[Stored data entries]
★ ★ ★
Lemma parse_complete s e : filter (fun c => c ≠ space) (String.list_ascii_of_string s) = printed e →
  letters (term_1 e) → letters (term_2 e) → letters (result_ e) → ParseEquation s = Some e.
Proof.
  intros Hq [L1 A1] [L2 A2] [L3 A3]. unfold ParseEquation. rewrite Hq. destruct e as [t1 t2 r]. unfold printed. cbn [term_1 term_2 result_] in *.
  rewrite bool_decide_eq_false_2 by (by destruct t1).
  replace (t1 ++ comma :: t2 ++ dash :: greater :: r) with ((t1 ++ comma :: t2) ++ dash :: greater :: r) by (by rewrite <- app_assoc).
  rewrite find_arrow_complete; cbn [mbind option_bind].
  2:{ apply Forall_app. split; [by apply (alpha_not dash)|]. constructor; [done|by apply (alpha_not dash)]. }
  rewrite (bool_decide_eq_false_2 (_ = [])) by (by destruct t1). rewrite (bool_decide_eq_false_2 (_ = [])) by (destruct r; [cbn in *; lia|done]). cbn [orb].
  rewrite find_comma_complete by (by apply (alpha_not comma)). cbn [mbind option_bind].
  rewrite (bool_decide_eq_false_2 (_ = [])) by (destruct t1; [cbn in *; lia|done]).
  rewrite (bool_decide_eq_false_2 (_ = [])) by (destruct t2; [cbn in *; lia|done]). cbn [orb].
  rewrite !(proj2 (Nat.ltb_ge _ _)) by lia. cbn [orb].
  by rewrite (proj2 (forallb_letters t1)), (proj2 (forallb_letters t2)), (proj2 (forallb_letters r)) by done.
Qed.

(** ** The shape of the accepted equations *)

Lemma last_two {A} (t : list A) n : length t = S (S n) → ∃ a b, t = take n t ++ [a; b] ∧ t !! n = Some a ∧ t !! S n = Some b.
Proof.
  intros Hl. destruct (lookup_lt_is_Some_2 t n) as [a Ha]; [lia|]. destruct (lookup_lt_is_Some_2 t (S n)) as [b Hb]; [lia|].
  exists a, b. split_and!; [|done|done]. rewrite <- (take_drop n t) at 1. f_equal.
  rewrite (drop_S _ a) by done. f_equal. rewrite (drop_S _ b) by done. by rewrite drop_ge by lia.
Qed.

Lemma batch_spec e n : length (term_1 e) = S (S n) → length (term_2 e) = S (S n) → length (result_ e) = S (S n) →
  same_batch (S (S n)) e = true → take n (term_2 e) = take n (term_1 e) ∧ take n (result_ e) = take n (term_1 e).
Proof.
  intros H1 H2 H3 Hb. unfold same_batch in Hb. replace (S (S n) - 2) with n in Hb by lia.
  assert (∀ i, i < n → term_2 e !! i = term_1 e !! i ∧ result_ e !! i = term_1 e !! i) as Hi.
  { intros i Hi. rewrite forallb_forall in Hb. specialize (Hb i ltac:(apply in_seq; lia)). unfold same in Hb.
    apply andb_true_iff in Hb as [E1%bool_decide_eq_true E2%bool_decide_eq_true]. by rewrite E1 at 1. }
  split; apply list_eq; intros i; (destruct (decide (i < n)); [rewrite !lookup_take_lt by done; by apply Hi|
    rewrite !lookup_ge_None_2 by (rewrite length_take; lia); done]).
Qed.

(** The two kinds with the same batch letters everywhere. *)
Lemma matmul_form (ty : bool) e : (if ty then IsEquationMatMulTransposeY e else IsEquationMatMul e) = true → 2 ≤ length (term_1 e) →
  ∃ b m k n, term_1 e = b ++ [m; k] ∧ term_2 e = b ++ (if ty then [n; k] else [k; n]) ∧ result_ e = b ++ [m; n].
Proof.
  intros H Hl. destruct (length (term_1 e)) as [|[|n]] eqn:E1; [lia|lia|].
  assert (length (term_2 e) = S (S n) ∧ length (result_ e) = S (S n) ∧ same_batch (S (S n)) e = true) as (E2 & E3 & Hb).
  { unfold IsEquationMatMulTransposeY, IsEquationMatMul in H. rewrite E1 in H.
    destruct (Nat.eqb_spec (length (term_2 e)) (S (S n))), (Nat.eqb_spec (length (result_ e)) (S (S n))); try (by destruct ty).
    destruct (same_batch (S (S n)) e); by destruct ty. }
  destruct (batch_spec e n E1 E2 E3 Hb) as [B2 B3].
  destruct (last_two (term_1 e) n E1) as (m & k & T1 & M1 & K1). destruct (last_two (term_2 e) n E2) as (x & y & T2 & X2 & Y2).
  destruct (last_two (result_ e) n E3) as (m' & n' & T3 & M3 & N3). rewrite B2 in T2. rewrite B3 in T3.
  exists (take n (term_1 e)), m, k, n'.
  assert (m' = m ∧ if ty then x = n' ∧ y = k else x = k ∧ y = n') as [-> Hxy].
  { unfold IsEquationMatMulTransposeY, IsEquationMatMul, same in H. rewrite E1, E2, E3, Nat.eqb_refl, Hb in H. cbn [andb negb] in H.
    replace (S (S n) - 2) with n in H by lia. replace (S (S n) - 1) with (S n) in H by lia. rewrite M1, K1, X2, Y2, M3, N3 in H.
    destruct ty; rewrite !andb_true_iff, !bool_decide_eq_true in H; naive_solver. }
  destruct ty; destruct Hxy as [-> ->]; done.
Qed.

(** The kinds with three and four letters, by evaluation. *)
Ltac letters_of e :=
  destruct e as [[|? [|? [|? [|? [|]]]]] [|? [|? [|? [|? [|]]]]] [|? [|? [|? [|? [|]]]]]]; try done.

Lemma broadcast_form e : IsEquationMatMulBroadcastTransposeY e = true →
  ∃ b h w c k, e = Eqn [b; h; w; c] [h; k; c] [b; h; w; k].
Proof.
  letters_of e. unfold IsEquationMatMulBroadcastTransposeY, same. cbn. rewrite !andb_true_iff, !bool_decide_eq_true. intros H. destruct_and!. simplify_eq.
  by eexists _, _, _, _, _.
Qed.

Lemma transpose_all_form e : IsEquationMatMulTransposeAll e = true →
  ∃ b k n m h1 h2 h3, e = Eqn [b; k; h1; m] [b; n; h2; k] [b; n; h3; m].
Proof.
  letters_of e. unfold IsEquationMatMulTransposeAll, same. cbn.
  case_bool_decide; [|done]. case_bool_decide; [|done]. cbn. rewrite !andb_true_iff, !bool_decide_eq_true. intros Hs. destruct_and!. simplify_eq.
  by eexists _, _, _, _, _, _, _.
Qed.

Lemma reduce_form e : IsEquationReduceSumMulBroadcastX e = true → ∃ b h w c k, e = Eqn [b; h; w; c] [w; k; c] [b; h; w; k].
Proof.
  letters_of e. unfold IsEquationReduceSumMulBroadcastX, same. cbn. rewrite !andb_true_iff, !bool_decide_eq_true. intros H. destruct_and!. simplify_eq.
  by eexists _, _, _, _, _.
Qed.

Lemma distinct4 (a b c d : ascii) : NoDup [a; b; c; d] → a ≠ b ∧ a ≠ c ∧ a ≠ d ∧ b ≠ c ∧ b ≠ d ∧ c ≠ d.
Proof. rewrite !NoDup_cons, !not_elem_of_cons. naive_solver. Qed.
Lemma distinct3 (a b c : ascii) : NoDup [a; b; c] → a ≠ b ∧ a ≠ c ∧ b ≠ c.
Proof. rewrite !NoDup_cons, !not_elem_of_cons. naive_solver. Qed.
★ ★ ★
Work required — Considering only the records above, state the number of lines that include the word "ParseEquation", with nothing added.

The answer — 2